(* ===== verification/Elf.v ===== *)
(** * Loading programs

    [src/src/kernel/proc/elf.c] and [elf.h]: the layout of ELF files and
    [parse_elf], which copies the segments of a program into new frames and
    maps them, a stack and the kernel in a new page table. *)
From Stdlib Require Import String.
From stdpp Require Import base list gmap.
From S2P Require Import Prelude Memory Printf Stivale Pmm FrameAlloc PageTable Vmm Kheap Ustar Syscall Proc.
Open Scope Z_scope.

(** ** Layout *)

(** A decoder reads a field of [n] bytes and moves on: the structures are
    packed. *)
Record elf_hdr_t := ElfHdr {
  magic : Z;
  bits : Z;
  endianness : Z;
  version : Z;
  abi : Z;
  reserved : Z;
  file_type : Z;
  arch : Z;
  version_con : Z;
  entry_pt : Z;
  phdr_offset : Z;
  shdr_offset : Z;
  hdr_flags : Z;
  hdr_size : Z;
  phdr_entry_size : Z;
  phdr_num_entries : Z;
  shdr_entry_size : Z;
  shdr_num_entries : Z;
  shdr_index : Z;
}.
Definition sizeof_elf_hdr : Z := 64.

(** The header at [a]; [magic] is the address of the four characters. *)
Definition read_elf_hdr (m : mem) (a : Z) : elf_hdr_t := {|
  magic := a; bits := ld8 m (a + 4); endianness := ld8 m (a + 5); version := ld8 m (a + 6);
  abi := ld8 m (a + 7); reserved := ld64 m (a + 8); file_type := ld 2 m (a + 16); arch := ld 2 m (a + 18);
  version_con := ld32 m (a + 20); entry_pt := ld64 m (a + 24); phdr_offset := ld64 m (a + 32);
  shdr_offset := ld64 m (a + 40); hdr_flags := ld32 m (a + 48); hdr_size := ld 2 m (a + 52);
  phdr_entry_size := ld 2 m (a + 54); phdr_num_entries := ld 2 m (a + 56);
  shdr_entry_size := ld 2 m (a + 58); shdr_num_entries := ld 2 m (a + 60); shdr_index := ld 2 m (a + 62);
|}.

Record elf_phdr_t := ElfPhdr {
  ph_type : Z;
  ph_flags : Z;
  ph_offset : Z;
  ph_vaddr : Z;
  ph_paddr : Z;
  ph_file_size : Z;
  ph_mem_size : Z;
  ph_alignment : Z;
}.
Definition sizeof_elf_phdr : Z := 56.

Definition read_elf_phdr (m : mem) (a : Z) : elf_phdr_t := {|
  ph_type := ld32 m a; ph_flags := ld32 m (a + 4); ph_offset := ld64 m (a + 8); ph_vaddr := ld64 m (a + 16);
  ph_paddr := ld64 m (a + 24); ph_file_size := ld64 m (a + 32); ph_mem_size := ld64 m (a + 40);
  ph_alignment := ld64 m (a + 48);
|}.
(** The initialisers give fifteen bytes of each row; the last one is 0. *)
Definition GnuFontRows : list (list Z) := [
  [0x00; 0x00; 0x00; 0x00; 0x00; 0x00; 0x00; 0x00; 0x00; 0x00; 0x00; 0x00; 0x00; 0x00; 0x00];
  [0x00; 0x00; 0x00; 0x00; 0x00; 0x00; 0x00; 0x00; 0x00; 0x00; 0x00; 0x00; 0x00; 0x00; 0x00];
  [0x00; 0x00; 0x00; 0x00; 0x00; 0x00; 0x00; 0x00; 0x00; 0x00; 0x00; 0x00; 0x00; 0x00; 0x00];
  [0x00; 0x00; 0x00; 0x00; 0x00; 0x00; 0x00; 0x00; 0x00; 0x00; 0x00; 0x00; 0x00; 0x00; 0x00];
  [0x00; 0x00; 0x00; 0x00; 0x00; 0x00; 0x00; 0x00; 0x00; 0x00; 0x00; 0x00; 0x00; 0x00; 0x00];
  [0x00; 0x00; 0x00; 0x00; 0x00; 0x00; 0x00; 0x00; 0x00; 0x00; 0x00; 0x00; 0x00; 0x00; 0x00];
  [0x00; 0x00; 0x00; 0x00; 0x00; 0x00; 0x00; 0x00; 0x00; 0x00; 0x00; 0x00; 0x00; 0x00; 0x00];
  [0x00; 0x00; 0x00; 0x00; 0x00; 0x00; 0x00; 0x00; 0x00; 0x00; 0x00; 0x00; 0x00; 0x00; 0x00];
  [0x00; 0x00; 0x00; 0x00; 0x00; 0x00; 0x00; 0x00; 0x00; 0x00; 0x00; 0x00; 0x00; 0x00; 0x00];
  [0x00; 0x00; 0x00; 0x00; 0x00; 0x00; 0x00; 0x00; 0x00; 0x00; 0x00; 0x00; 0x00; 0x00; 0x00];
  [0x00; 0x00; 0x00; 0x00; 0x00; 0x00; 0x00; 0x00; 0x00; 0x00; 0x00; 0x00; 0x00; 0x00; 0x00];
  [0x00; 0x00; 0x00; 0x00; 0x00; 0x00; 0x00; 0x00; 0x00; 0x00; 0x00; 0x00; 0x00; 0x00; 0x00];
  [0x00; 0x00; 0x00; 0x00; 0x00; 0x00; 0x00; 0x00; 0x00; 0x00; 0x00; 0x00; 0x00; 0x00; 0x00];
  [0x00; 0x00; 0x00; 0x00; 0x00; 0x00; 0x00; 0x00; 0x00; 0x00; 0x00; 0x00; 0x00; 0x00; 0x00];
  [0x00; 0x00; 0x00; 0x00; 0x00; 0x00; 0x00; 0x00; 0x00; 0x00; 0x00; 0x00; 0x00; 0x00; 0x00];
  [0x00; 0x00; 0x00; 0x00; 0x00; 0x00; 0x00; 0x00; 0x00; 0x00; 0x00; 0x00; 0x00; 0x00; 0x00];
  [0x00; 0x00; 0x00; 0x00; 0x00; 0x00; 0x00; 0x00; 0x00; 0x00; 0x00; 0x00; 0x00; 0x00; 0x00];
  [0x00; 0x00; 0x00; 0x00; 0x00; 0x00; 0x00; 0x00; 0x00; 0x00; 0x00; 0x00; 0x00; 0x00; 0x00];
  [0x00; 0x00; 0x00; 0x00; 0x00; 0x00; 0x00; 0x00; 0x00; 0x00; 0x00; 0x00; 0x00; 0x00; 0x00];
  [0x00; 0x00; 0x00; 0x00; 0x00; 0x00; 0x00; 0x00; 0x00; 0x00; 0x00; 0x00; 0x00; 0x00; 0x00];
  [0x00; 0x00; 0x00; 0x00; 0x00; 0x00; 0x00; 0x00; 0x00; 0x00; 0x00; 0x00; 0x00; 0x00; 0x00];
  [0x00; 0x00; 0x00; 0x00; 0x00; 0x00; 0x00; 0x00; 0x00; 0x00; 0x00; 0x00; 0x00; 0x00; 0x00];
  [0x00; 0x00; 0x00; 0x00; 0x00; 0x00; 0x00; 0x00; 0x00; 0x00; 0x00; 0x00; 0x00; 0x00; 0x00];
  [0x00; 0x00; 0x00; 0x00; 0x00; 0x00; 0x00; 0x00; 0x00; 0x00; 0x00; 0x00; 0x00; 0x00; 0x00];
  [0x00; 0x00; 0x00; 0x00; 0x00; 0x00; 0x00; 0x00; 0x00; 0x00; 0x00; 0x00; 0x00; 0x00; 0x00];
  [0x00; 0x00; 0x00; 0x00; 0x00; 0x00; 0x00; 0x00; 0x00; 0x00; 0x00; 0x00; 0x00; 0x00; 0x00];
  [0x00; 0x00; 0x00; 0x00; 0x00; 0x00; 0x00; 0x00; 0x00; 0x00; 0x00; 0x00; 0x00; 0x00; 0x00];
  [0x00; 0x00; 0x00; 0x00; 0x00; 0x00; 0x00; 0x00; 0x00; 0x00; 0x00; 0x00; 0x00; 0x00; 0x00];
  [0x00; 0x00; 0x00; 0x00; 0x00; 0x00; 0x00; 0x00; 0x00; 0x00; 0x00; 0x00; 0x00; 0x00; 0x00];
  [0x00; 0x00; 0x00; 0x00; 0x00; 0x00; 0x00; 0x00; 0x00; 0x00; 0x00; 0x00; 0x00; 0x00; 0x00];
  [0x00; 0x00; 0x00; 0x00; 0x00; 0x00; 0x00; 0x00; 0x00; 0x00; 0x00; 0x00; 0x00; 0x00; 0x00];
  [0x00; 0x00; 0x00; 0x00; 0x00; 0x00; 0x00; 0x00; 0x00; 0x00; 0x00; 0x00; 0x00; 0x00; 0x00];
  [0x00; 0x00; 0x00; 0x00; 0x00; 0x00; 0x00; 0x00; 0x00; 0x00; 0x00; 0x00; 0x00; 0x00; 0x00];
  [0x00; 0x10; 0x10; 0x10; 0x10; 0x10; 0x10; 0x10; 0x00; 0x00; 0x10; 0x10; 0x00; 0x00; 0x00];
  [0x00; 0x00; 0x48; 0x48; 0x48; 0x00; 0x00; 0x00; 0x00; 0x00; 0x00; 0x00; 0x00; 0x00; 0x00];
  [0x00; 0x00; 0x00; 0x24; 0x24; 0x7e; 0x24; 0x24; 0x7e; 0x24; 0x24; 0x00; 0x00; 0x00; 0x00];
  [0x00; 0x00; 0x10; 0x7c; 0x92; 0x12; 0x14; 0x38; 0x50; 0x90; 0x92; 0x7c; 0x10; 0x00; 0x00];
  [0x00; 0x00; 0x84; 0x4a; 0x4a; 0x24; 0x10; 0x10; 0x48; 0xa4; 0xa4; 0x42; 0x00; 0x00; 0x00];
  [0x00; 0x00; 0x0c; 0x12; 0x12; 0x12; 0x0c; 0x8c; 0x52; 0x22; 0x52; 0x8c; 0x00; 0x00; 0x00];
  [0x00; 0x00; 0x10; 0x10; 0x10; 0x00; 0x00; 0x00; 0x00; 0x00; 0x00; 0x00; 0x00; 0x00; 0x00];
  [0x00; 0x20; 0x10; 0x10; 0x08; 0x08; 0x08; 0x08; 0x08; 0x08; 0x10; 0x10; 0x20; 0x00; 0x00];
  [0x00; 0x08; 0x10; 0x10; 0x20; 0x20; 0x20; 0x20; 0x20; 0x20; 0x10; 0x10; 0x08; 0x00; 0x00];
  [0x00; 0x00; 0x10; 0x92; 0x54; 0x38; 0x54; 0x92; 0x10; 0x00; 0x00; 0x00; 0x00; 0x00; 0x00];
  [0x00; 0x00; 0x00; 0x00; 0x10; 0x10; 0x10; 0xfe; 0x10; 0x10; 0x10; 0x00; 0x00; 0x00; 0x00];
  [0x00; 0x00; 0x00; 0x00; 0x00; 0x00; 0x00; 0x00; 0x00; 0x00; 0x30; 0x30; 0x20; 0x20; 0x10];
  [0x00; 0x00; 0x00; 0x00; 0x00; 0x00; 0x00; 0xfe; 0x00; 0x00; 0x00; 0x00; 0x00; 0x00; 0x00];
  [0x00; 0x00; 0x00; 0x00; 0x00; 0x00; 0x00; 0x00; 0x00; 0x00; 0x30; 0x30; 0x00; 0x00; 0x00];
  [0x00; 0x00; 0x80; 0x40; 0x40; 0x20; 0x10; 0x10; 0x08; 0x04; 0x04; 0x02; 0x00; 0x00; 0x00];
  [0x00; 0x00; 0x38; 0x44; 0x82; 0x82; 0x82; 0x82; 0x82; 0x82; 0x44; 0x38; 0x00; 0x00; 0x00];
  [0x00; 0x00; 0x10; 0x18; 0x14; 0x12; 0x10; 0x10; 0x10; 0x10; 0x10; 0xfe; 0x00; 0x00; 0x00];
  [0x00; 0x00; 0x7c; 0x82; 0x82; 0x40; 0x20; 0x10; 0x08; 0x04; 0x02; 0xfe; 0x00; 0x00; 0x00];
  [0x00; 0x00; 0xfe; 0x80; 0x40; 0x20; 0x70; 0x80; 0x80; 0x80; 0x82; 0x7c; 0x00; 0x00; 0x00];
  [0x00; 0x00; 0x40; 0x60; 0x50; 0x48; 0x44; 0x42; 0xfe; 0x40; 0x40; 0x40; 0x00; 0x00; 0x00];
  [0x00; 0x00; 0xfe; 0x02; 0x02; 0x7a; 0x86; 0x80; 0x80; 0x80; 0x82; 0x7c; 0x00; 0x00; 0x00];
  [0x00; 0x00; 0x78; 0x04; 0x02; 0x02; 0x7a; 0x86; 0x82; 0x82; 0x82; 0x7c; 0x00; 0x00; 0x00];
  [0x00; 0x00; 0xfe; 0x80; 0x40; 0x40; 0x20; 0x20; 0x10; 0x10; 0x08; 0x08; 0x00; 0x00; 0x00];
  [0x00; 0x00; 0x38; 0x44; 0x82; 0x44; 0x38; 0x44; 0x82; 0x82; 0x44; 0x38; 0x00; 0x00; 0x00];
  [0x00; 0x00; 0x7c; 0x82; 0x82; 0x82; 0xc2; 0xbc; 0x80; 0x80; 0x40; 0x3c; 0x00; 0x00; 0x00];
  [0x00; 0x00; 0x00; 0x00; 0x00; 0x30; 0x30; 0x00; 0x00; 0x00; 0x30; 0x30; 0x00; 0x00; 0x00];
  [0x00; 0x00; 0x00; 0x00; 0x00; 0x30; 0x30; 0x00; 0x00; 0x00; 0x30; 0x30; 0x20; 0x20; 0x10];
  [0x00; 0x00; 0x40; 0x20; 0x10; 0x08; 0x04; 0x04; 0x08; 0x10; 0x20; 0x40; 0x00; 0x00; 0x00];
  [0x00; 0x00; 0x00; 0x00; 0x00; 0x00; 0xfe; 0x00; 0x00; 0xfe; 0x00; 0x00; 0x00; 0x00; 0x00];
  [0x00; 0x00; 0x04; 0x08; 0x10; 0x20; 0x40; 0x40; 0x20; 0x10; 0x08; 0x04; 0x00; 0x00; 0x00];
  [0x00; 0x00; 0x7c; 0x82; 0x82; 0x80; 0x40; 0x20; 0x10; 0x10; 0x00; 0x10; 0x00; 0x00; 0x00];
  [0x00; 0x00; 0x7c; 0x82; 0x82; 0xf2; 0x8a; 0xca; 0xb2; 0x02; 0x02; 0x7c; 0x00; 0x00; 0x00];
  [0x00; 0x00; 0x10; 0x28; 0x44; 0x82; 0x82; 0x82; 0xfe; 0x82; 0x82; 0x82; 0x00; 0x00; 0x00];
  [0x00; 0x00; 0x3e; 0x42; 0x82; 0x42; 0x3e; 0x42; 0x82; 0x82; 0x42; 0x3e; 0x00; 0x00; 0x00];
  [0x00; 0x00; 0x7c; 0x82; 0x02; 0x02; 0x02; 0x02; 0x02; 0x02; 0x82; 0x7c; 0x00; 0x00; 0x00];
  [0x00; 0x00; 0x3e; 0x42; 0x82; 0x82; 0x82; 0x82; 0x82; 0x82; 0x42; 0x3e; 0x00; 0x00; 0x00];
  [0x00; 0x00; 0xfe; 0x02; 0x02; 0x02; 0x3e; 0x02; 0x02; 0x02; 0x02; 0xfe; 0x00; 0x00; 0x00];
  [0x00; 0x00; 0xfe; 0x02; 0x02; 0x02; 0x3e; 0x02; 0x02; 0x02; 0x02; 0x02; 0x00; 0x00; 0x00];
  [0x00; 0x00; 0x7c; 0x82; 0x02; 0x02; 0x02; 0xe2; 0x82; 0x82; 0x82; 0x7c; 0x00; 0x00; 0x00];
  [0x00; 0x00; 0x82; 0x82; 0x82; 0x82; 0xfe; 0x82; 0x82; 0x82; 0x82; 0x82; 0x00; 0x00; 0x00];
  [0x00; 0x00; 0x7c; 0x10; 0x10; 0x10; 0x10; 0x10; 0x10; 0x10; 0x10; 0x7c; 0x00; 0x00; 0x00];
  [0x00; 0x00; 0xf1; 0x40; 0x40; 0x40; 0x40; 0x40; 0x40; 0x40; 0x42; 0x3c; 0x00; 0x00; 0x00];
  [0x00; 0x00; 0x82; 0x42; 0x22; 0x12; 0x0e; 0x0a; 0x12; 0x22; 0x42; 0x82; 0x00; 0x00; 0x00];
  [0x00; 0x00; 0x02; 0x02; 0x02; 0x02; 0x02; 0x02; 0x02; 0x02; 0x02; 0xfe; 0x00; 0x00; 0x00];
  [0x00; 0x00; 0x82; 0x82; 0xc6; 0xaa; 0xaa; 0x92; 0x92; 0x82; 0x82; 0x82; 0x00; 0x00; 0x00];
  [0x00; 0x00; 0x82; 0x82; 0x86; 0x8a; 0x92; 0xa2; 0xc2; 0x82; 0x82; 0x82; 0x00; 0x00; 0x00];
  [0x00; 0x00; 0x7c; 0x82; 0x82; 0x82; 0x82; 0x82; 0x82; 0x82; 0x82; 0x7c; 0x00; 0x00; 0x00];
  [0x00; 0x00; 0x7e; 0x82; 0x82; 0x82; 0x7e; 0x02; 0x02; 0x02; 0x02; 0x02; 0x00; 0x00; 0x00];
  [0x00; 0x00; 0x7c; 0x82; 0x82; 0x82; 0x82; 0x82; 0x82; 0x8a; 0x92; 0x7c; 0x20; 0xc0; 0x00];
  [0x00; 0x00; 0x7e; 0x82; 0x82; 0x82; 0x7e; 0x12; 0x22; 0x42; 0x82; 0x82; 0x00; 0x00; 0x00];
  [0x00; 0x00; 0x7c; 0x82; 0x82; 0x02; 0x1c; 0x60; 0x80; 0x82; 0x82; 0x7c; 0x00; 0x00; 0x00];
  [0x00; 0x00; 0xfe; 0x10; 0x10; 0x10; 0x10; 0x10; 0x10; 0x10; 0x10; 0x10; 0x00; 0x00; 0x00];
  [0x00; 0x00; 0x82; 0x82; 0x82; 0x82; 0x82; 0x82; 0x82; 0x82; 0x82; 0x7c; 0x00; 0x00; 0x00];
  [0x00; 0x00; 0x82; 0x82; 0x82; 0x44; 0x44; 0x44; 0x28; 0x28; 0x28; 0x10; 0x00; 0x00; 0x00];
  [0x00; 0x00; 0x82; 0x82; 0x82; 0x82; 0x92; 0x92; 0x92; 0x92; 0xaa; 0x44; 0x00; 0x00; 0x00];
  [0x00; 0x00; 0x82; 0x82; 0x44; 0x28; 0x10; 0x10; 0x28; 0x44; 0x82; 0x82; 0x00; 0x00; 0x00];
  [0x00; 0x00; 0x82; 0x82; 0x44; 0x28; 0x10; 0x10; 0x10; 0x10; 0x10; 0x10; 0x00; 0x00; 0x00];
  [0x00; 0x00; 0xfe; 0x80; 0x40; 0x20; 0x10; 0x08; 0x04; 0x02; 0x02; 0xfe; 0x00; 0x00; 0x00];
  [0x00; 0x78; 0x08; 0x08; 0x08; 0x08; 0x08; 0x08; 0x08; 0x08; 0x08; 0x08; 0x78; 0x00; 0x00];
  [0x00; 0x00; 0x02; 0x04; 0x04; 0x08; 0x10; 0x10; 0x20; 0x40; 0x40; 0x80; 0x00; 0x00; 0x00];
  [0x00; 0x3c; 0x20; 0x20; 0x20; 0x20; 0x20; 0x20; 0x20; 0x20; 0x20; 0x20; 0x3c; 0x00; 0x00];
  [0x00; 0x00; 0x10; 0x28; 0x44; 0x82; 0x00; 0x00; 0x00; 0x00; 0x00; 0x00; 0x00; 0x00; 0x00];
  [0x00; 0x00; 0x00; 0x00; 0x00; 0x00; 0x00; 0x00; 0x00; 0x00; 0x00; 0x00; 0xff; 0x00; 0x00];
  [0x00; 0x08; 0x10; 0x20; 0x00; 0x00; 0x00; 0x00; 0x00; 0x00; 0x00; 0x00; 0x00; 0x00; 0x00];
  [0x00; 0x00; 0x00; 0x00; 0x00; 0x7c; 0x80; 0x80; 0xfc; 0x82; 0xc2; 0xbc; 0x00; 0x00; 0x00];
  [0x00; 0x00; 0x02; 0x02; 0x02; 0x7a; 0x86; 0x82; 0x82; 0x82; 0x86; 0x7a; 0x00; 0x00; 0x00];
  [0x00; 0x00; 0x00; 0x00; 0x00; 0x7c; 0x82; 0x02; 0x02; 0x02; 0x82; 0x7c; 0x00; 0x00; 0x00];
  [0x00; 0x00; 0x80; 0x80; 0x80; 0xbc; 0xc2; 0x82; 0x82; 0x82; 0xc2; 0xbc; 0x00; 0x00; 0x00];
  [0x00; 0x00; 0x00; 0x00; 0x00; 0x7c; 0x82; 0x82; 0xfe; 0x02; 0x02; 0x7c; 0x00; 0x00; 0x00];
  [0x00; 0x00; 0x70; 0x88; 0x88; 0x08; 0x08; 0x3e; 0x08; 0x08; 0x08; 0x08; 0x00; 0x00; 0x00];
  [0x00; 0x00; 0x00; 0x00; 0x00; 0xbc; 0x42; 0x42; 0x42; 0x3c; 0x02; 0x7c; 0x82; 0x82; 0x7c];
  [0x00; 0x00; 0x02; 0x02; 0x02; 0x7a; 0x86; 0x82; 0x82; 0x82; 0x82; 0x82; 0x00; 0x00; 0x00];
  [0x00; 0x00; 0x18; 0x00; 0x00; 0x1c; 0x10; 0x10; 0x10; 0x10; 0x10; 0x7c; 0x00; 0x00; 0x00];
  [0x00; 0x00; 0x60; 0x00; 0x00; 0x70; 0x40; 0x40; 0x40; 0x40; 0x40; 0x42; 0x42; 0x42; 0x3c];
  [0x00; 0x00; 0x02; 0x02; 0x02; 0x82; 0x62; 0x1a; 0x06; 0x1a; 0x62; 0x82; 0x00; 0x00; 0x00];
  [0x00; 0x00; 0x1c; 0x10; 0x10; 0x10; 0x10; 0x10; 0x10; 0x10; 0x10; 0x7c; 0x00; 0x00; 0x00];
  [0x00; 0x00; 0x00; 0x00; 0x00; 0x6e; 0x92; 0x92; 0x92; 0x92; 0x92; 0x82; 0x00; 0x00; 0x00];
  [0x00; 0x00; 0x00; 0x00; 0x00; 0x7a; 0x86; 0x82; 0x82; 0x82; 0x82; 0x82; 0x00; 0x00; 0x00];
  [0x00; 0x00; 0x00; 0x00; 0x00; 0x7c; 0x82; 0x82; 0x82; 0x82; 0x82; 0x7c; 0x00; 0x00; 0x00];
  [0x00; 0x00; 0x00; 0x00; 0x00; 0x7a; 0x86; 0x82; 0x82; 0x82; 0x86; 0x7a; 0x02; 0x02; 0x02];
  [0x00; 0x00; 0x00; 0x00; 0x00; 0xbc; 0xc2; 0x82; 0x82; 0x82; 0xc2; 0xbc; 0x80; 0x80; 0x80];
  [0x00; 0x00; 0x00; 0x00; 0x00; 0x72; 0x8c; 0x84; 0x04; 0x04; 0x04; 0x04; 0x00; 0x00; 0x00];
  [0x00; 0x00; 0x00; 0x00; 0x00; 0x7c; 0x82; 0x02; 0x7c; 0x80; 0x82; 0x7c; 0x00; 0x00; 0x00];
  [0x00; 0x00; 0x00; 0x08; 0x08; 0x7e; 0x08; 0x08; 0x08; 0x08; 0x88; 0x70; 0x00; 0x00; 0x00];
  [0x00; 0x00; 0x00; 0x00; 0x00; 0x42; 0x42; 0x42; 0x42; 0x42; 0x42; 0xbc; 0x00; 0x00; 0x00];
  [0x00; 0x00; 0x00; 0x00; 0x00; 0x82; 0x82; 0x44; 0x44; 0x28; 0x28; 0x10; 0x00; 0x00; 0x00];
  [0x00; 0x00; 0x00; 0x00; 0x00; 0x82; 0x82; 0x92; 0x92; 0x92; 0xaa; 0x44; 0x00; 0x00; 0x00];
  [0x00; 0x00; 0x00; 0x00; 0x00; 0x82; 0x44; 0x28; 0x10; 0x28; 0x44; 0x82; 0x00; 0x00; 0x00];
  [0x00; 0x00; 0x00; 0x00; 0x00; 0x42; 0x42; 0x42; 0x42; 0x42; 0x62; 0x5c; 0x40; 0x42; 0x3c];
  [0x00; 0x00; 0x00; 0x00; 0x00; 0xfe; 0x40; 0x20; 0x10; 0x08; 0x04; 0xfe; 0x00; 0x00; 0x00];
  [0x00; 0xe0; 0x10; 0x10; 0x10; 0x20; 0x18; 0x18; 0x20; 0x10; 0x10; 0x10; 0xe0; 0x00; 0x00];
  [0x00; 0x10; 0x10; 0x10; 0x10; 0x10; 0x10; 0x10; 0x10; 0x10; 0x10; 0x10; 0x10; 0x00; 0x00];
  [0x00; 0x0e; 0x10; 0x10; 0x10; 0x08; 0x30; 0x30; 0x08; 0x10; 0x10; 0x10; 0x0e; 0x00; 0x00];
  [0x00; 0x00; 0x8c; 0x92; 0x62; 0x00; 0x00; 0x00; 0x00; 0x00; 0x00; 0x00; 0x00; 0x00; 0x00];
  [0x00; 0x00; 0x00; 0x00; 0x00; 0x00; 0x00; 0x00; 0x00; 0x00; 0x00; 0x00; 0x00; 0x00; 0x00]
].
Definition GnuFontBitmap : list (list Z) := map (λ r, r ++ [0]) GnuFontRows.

.....

Could you restate, word for word, the lines above from the one with "[0x00; 0x00; 0x80; 0x80;" to the one with "[0x00; 0x00; 0x18;", both included?

» Result
  [0x00; 0x00; 0x80; 0x80; 0x80; 0xbc; 0xc2; 0x82; 0x82; 0x82; 0xc2; 0xbc; 0x00; 0x00; 0x00];
  [0x00; 0x00; 0x00; 0x00; 0x00; 0x7c; 0x82; 0x82; 0xfe; 0x02; 0x02; 0x7c; 0x00; 0x00; 0x00];
  [0x00; 0x00; 0x70; 0x88; 0x88; 0x08; 0x08; 0x3e; 0x08; 0x08; 0x08; 0x08; 0x00; 0x00; 0x00];
  [0x00; 0x00; 0x00; 0x00; 0x00; 0xbc; 0x42; 0x42; 0x42; 0x3c; 0x02; 0x7c; 0x82; 0x82; 0x7c];
  [0x00; 0x00; 0x02; 0x02; 0x02; 0x7a; 0x86; 0x82; 0x82; 0x82; 0x82; 0x82; 0x00; 0x00; 0x00];
  [0x00; 0x00; 0x18; 0x00; 0x00; 0x1c; 0x10; 0x10; 0x10; 0x10; 0x10; 0x7c; 0x00; 0x00; 0x00];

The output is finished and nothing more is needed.